Socrates considered uncertainty the mark of serious engagement with a subject. Today, progressive students are so sure of their judgements that they ban people who disagree with them from speaking on their campuses. They have nothing to learn from dissenters.

Who can blame students for this attitude? Since they were primary school pupils, they have been encouraged to make judgements about a world they do not understand. And they have been assured that these ill-informed judgements deserve respect.

Whereas moral certainty is the foundation of progressive politics, humility is the foundation of political conservatism. The institutions we have inherited, from private property to the nuclear family, are the result of centuries of adaptation to complex forces that no one can fully comprehend.

Our institutions can be improved, of course, but not by grand design. Even when conservatives are creationists about the cosmos, they are evolutionists about society. For they doubt the existence of the moral gods that progressives imagine themselves to be.

Humility is also the foundation of market liberalism. We might learn roughly how economies work in general terms. But the particular goings-on of a particular economy involving millions of particular buyers and sellers of millions of particular products and services, with their constantly changing preferences and resources, are beyond the ken of any individual or committee.

As Friedrich Hayek pointed out, this “knowledge problem” explains why planned economies fail. No one can know enough to plan an economy. Market economies work so well because they locate decisions where the relevant information exists: namely, with the buyers and sellers involved in the transactions.

The political left has always rejected these humble doctrines, believing that politicians can make better decisions than the people involved in what is being decided, believing that political processes are better than social processes. In Britain, the Conservatives have been the humble party – in theory, if not always in practice.

No longer. At the Conservative Party conference this month, speaker after speaker declared his or her intention to replace social processes with political diktat. They aped those left-wing politicians who present a determination to make people live according to their moral visions as a sign of caring. We saw humility replaced with hubris.

The rise of moral hubris in the Conservative Party has been gaining momentum over recent years, even as the movement has changed its name. In the late 1990s we heard of “compassionate conservatism”, adopted from George W Bush. Then came Cameron’s Big Society, promoted by Phillip Blond, the Christian moralist and author of Red Tory. Now we have the Good Right, the title of a book, website and ideological movement promoted by Tim Montgomerie, founder of Conservative Home and a Times columnist.

Michael Gove, the Justice Minister, is a supporter of Tim Montgomerie and his Good Right. At a fringe conference speech arranged by the Legatum Institute, he explained how society could be improved by forcing people to live in accordance with his moral judgements. For example, he announced a plan to make sure that only the deserving become rich.

How much you earn cannot be left to contracts between you and your employer or customers, Mr Gove reckons. In such a free market, you may get more than you deserve. That’s why Britain today has so many “undeserving rich”. To remedy this social injustice, the Good Right will decide how much people deserve and see to it that they get no more.

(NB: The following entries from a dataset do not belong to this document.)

(** * Songs4Image: the scraping run, its retry controller and its pacing

    A shallow embedding of the orchestration code of the repository:

    - [spotify_scraper.py]    class [SpotifyScraper] (session set-up,
                              [random_delay], [get_high_quality_image_url],
                              [extract_lyrics], [extract_cover_image],
                              [scrape_track], [save_progress],
                              [scrape_all_tracks], [close]) and [main];
    - [production_scraper.py] class [ProductionSpotifyScraper]
                              ([scrape_track_with_retry], [calculate_eta],
                              [adaptive_delay], [production_scrape]) and
                              [main];
    - [fast_scraper.py]       [FastSpotifyScraper.fast_scrape];
    - [lyrics_extractor.py]   [LyricsExtractor.extract_full_lyrics],
                              [LyricsExtractor.add_lyrics_to_csv] and the
                              choice of the input file in [main];
    - [keep_alive.py]         [get_latest_progress_file].

    Python objects are records and instance attributes are fields of the
    scraper state.  Every call that leaves the interpreter (browser, sleep,
    disk) is an event appended to a trace; in the production scraper each of
    them may also be cut short by an exception or by the operator, as the
    world of the run decides, the calls of the [except] clauses and of
    [close] in [main] of [production_scraper.py] among them.  In the fast
    scraper the page decides what the cover is, and it may be [None], on
    which the loop raises.  Python floats are modelled by exact rationals,
    Python strings by strings of bytes.  Logging and the figures that are
    only logged (progress, ETA, pace) are left out: they change nothing the
    program reads back. *)

From Stdlib Require Import ZArith QArith Qround Lia Lqa List Bool Ascii String.
From Stdlib Require Import DecimalString.
From Equations Require Import Equations.
Import ListNotations.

It is astonishing to see Mr Gove, supposedly one of the deeper Tory thinkers, falling for the moral self-regard of the left. But there can be no doubt that he has. How better could you display it than by claiming to know the incomes deserved by strangers – people whose actions you cannot possibly understand, either in their causes or their effects.

Or perhaps there is an even clearer sign of the moral hubris infecting today’s Conservative Party. The effusions of leftist organisations such as the Fabian Society often make me queasy with their self-congratulatory tone. But a movement that calls itself “the Good Right”? Pass the sick bag.